Die Pen EE-S, 1962 eingeführt, ist dasselbe Modell mit einem 30-mm-f/2.8-Objektiv und einem Fokusknopf, notwendig aufgrund der größeren Blende. Die meisten Spezifikationen waren ähnlich wie bei der EE mit zwei Verschlusszeiten.
1966 wurden die beiden Kameras leicht angepasst und erhielten die Namen Pen EE (EL) und Pen EE-S (EL), mit einer angepassten Filmspule zum einfacheren Laden des Films. EL steht für Easy Loading (leichtes Laden). Man erkennt sie nur an einem kleinen Etikett mit dem Text EL auf der Vorderseite, oder man öffnet die Kamera und sieht die Filmspule. Die älteren, nicht-EL-Filmspulen sind dicke, graue Kunststoffzylinder.
Die Pen EE-D, produziert von 1967 bis 1972, ist ein teureres Modell mit automatischer Belichtung, einem CdS- Belichtungsmesser, einem scharfstellbaren 32-mm-f/1.7-Objektiv und einer Blitzschoen. Die Filmempfindlichkeiten reichten von 12 bis 500 ISO. Die EE-D-Kameras hatten ein breiteres Objektiv als die typischen EE-Kameras.
Die Pen EE-2, produziert von 1968 bis 1977, ist nahezu identisch mit der Pen EE, mit einem nicht entfernten scharnierenden Rücken, einer Blitzschoen und einem Belichtungsmesser. Der Empfindlichkeitsbereich des Films wurde an modernere Emulsionen angepasst und reichte nun von 25 bis 400 ISO. Die Verschlusszeiten entsprachen denen der EE: 1/200 s und 1/40 s. Die EE-2 konnte nur größere Filter (43,5 mm) verwenden.
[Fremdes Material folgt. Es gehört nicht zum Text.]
(* ===== verification/PmmSpec.v ===== *)
(** * The contract of the frame allocator

    Abstractly the zone [0, frames_number) is cut into blocks, each either free
    or handed out; the eleven free lists hold exactly the free blocks.  This
    file states that invariant over the state of [Pmm] ([buddy_inv]), the
    conditions under which releasing a block is safe ([clean_heads],
    [quiet_tail]) and the well-formedness of the frame table ([table_ok]). *)

From S2P Require Import Prelude Pmm.
From S2P Require Export Chain.

(** ** Blocks of a table given by its flags and levels *)

Definition is_head (fl : Z -> Z) (i : Z) : Prop :=
  fl i = PAGE_FRAME_BLOCK_HEAD \/ fl i = PAGE_FRAME_ALLOCATED + PAGE_FRAME_BLOCK_HEAD.

(** The first [n] pages are cut exactly into blocks: a block of level [l]
    starts at a multiple of [2 ^ l], fits, its other pages are marked interior,
    and every page lies in a block. *)
Record tiling (n : Z) (fl lv : Z -> Z) : Prop := {
  tl_shape : forall i, 0 <= i < n -> is_head fl i ->
    0 <= lv i < BUDDY_MAXLEVEL /\ (2 ^ lv i | i) /\ i + 2 ^ lv i <= n;
  tl_inner : forall i j, 0 <= i < n -> is_head fl i -> i < j < i + 2 ^ lv i ->
    fl j = PAGE_FRAME_ALLOCATED;
  tl_cover : forall p, 0 <= p < n ->
    exists i, 0 <= i < n /\ is_head fl i /\ i <= p < i + 2 ^ lv i
}.

(** ** The state of the allocator *)

Definition flags_of (s : pmm) (i : Z) : Z := pf_flags (page s i).
Definition level_of (s : pmm) (i : Z) : Z := pf_level (page s i).
Definition next_of (s : pmm) (i : Z) : Z := pf_next_frame (page s i).
Definition prev_of (s : pmm) (i : Z) : Z := pf_prev_frame (page s i).

Definition free_block (s : pmm) (i l : Z) : Prop :=
  0 <= i < frames_number s /\ flags_of s i = PAGE_FRAME_BLOCK_HEAD /\ level_of s i = l.

Definition used_block (s : pmm) (i l : Z) : Prop :=
  0 <= i < frames_number s
  /\ flags_of s i = PAGE_FRAME_ALLOCATED + PAGE_FRAME_BLOCK_HEAD /\ level_of s i = l.

(** The invariant while the first [n] pages have been cut: [L l] is the contents
    of the free list of level [l]. *)
Record buddy_inv_upto (n : Z) (s : pmm) (L : Z -> list Z) : Prop := {
  bi_bound : 0 <= n <= frames_number s /\ frames_number s < 2 ^ 31;
  bi_tiling : tiling n (flags_of s) (level_of s);
  bi_chain : forall l, 0 <= l < BUDDY_MAXLEVEL ->
    wchain (next_of s) (prev_of s) (frames_number s) (free_list s l) (L l);
  bi_mem : forall l i, 0 <= l < BUDDY_MAXLEVEL ->
    i ∈ L l <-> free_block s i l /\ i < n;
  bi_nodup : forall l, 0 <= l < BUDDY_MAXLEVEL -> NoDup (L l)
}.

Definition buddy_inv (s : pmm) (L : Z -> list Z) : Prop :=
  buddy_inv_upto (frames_number s) s L.

Definition buddy_ok (s : pmm) : Prop := exists L, buddy_inv s L.

(** The first block of each list below the top level has no predecessor. *)
Definition clean_heads (s : pmm) : Prop :=
  forall l, 0 <= l < BUDDY_MAXLEVEL - 1 -> free_list s l <> frames_number s ->
    prev_of s (free_list s l) = frames_number s.

(** The memory behind the frame table, as far as a buddy index can reach, does
    not read as the head of a free block. *)
Definition quiet_tail (s : pmm) : Prop :=
  forall j, frames_number s <= j < frames_number s + 512 ->
    flags_of s j <> PAGE_FRAME_BLOCK_HEAD.

(** The constant part of the table, and the layout of the zone. *)
Record table_ok (s : pmm) : Prop := {
  tb_frames : 0 < nm_frames (normal_mem s)
    /\ nm_frames (normal_mem s) + SIZEOF_PAGE_FRAME * frames_number s < 2 ^ 32;
  tb_base : 0 < nm_base (normal_mem s) /\ (PAGE_FRAME_SIZE | nm_base (normal_mem s))
    /\ nm_base (normal_mem s) + PAGE_FRAME_SIZE * frames_number s <= 2 ^ 32;
  tb_index : forall i, 0 <= i < frames_number s -> pf_index (page s i) = i;
  tb_addr : forall i, 0 <= i < frames_number s ->
    pf_physic_addr (page s i) = nm_base (normal_mem s) + PAGE_FRAME_SIZE * i
}.

(** What allocation and release leave alone: the zone and the fields of the
    table that do not describe blocks. *)
Definition same_table (s s' : pmm) : Prop :=
  nm_base (normal_mem s') = nm_base (normal_mem s)
  /\ nm_frames (normal_mem s') = nm_frames (normal_mem s)
  /\ frames_number s' = frames_number s
  /\ forall i, pf_index (page s' i) = pf_index (page s i)
       /\ pf_physic_addr (page s' i) = pf_physic_addr (page s i)
       /\ pf_allocator (page s' i) = pf_allocator (page s i).

(** Every page belongs to at most one block. *)
Definition in_block (i l p : Z) : Prop := i <= p < i + 2 ^ l.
Die Pen EES-2, produziert von 1968 bis 1971, ist eine modernisierte Version der EE-S, mit einem nicht-entfernbaren scharnierenden Rücken, einer Blitzschoa, einem automatischen Belichtungsmesser und einem angepassten ISO-Bereich für modernere Filme (25-400 ISO).
Die Pen EE-3, produziert von 1973 bis 1983, sah exakt gleich aus, war aber außerdem mit dem Flashmatic-System ausgestattet. In Verbindung mit einem passenden GN14-Blitz konnte der Anwender mit dem Flashmatic-System eine korrigierte Blendenwert erhalten, indem der Blendenring manuell auf eine der geschätzten Entfernungen (1–4 m) eingestellt wurde.
Die Pen EF, eingeführt 1981, war das letzte Pen-Modell. Diese Kamera ähnelt der Pen EE-2 oder Pen EE-3, verfügte aber über einen kleinen eingebauten Blitz. Sie war nur in einer schwarzen Ausführung mit weißen Buchstaben erhältlich. Die Verschlusszeiten betrugen 1/40 s und 1/200 s, und die Filmempfindlichkeit variierte von 25 bis 400 ISO."